• _Activity_: All of the data is to be set down again without any alteration.

• _Task data_:
━━━━━━━━

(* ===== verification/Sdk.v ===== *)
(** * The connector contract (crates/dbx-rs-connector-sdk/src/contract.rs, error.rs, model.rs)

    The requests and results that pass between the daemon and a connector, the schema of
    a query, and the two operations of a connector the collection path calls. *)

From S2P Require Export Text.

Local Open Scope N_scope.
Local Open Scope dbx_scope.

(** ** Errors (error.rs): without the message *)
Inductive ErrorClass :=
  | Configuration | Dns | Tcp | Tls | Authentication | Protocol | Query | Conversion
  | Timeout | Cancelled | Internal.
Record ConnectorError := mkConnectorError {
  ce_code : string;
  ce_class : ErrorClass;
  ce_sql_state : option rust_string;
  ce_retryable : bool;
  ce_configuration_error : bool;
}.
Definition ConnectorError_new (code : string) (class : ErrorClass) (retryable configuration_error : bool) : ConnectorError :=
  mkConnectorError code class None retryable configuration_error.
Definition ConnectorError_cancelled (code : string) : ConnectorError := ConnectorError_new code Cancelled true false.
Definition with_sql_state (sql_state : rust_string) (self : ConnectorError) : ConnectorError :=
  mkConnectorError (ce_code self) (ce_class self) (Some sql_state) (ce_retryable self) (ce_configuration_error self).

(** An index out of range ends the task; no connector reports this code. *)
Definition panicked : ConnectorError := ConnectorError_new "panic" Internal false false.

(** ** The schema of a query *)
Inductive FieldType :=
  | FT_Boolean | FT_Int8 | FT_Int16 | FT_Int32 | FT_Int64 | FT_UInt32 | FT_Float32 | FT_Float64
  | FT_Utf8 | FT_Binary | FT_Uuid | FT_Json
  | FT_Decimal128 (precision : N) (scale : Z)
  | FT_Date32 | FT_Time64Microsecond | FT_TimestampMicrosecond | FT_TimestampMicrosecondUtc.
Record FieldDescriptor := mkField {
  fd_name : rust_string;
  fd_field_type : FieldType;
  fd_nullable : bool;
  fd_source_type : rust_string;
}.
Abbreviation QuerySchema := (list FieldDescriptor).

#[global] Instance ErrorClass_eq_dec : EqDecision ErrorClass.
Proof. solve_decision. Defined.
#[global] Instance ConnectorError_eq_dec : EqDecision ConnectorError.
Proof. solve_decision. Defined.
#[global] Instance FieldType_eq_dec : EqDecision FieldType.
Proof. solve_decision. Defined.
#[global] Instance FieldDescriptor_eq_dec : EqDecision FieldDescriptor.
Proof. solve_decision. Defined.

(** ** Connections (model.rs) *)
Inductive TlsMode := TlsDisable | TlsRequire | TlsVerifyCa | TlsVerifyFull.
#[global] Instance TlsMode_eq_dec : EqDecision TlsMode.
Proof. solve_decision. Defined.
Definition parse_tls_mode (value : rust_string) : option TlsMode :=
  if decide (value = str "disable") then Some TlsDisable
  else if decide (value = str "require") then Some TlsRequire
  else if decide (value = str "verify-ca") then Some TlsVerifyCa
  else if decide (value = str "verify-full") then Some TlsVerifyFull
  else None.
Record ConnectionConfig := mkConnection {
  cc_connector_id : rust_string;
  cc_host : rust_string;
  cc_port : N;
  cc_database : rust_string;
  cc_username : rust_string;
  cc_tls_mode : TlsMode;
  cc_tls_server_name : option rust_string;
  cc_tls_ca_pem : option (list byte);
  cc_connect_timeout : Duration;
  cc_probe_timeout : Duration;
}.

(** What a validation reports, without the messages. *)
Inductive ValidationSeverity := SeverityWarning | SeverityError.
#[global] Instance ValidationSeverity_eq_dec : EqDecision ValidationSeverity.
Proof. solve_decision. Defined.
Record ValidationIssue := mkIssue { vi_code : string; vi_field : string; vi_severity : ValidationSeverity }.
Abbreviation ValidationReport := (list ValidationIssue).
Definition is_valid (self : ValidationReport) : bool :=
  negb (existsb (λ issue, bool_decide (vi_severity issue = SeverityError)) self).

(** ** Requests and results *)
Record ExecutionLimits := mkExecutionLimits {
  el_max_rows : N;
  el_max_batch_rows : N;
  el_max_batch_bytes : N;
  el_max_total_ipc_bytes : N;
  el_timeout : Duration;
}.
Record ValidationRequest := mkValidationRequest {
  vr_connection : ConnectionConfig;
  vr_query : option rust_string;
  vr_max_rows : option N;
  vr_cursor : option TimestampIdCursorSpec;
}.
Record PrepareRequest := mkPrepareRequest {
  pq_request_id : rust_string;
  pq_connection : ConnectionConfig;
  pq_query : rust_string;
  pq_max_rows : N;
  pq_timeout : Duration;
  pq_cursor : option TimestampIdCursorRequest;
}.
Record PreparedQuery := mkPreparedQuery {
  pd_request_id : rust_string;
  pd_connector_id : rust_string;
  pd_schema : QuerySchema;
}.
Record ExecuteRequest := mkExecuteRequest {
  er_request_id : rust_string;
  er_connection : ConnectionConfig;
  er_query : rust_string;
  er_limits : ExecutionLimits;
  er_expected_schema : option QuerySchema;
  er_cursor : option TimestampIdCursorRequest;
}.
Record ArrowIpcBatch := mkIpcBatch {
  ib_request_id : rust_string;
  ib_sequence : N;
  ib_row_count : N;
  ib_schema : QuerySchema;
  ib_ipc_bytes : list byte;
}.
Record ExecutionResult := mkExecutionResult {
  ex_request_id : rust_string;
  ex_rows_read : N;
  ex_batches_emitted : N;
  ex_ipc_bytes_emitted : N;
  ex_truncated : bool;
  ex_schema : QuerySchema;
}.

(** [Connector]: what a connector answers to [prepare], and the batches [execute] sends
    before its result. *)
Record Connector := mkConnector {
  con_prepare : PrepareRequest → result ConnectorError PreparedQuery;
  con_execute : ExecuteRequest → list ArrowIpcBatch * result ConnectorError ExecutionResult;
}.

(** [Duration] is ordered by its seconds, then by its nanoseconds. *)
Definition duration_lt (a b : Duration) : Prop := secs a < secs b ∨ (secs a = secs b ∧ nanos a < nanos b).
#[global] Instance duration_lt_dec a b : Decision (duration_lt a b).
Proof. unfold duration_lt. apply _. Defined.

━━━━━━━━

• _Output for this exercise_:
(* ===== verification/Sdk.v ===== *)
(** * The connector contract (crates/dbx-rs-connector-sdk/src/contract.rs, error.rs, model.rs)

    The requests and results that pass between the daemon and a connector, the schema of
    a query, and the two operations of a connector the collection path calls. *)

From S2P Require Export Text.

Local Open Scope N_scope.
Local Open Scope dbx_scope.

(** ** Errors (error.rs): without the message *)
Inductive ErrorClass :=
  | Configuration | Dns | Tcp | Tls | Authentication | Protocol | Query | Conversion
  | Timeout | Cancelled | Internal.
Record ConnectorError := mkConnectorError {
  ce_code : string;
  ce_class : ErrorClass;
  ce_sql_state : option rust_string;
  ce_retryable : bool;
  ce_configuration_error : bool;
}.
Definition ConnectorError_new (code : string) (class : ErrorClass) (retryable configuration_error : bool) : ConnectorError :=
  mkConnectorError code class None retryable configuration_error.
Definition ConnectorError_cancelled (code : string) : ConnectorError := ConnectorError_new code Cancelled true false.
Definition with_sql_state (sql_state : rust_string) (self : ConnectorError) : ConnectorError :=
  mkConnectorError (ce_code self) (ce_class self) (Some sql_state) (ce_retryable self) (ce_configuration_error self).

(** An index out of range ends the task; no connector reports this code. *)
Definition panicked : ConnectorError := ConnectorError_new "panic" Internal false false.

(** ** The schema of a query *)
Inductive FieldType :=
  | FT_Boolean | FT_Int8 | FT_Int16 | FT_Int32 | FT_Int64 | FT_UInt32 | FT_Float32 | FT_Float64
  | FT_Utf8 | FT_Binary | FT_Uuid | FT_Json
  | FT_Decimal128 (precision : N) (scale : Z)
  | FT_Date32 | FT_Time64Microsecond | FT_TimestampMicrosecond | FT_TimestampMicrosecondUtc.
Record FieldDescriptor := mkField {
  fd_name : rust_string;
  fd_field_type : FieldType;
  fd_nullable : bool;
  fd_source_type : rust_string;
}.
Abbreviation QuerySchema := (list FieldDescriptor).

#[global] Instance ErrorClass_eq_dec : EqDecision ErrorClass.
Proof. solve_decision. Defined.
#[global] Instance ConnectorError_eq_dec : EqDecision ConnectorError.
Proof. solve_decision. Defined.
#[global] Instance FieldType_eq_dec : EqDecision FieldType.
Proof. solve_decision. Defined.
#[global] Instance FieldDescriptor_eq_dec : EqDecision FieldDescriptor.
Proof. solve_decision. Defined.

(** ** Connections (model.rs) *)
Inductive TlsMode := TlsDisable | TlsRequire | TlsVerifyCa | TlsVerifyFull.
#[global] Instance TlsMode_eq_dec : EqDecision TlsMode.
Proof. solve_decision. Defined.
Definition parse_tls_mode (value : rust_string) : option TlsMode :=
  if decide (value = str "disable") then Some TlsDisable
  else if decide (value = str "require") then Some TlsRequire
  else if decide (value = str "verify-ca") then Some TlsVerifyCa
  else if decide (value = str "verify-full") then Some TlsVerifyFull
  else None.
Record ConnectionConfig := mkConnection {
  cc_connector_id : rust_string;
  cc_host : rust_string;
  cc_port : N;
  cc_database : rust_string;
  cc_username : rust_string;
  cc_tls_mode : TlsMode;
  cc_tls_server_name : option rust_string;
  cc_tls_ca_pem : option (list byte);
  cc_connect_timeout : Duration;
  cc_probe_timeout : Duration;
}.

(** What a validation reports, without the messages. *)
Inductive ValidationSeverity := SeverityWarning | SeverityError.
#[global] Instance ValidationSeverity_eq_dec : EqDecision ValidationSeverity.
Proof. solve_decision. Defined.
Record ValidationIssue := mkIssue { vi_code : string; vi_field : string; vi_severity : ValidationSeverity }.
Abbreviation ValidationReport := (list ValidationIssue).
Definition is_valid (self : ValidationReport) : bool :=
  negb (existsb (λ issue, bool_decide (vi_severity issue = SeverityError)) self).

(** ** Requests and results *)
Record ExecutionLimits := mkExecutionLimits {
  el_max_rows : N;
  el_max_batch_rows : N;
  el_max_batch_bytes : N;
  el_max_total_ipc_bytes : N;
  el_timeout : Duration;
}.
Record ValidationRequest := mkValidationRequest {
  vr_connection : ConnectionConfig;
  vr_query : option rust_string;
  vr_max_rows : option N;
  vr_cursor : option TimestampIdCursorSpec;
}.
Record PrepareRequest := mkPrepareRequest {
  pq_request_id : rust_string;
  pq_connection : ConnectionConfig;
  pq_query : rust_string;
  pq_max_rows : N;
  pq_timeout : Duration;
  pq_cursor : option TimestampIdCursorRequest;
}.
Record PreparedQuery := mkPreparedQuery {
  pd_request_id : rust_string;
  pd_connector_id : rust_string;
  pd_schema : QuerySchema;
}.
Record ExecuteRequest := mkExecuteRequest {
  er_request_id : rust_string;
  er_connection : ConnectionConfig;
  er_query : rust_string;
  er_limits : ExecutionLimits;
  er_expected_schema : option QuerySchema;
  er_cursor : option TimestampIdCursorRequest;
}.
Record ArrowIpcBatch := mkIpcBatch {
  ib_request_id : rust_string;
  ib_sequence : N;
  ib_row_count : N;
  ib_schema : QuerySchema;
  ib_ipc_bytes : list byte;
}.
Record ExecutionResult := mkExecutionResult {
  ex_request_id : rust_string;
  ex_rows_read : N;
  ex_batches_emitted : N;
  ex_ipc_bytes_emitted : N;
  ex_truncated : bool;
  ex_schema : QuerySchema;
}.

(** [Connector]: what a connector answers to [prepare], and the batches [execute] sends
    before its result. *)
Record Connector := mkConnector {
  con_prepare : PrepareRequest → result ConnectorError PreparedQuery;
  con_execute : ExecuteRequest → list ArrowIpcBatch * result ConnectorError ExecutionResult;
}.

(** [Duration] is ordered by its seconds, then by its nanoseconds. *)
Definition duration_lt (a b : Duration) : Prop := secs a < secs b ∨ (secs a = secs b ∧ nanos a < nanos b).
#[global] Instance duration_lt_dec a b : Decision (duration_lt a b).
Proof. unfold duration_lt. apply _. Defined.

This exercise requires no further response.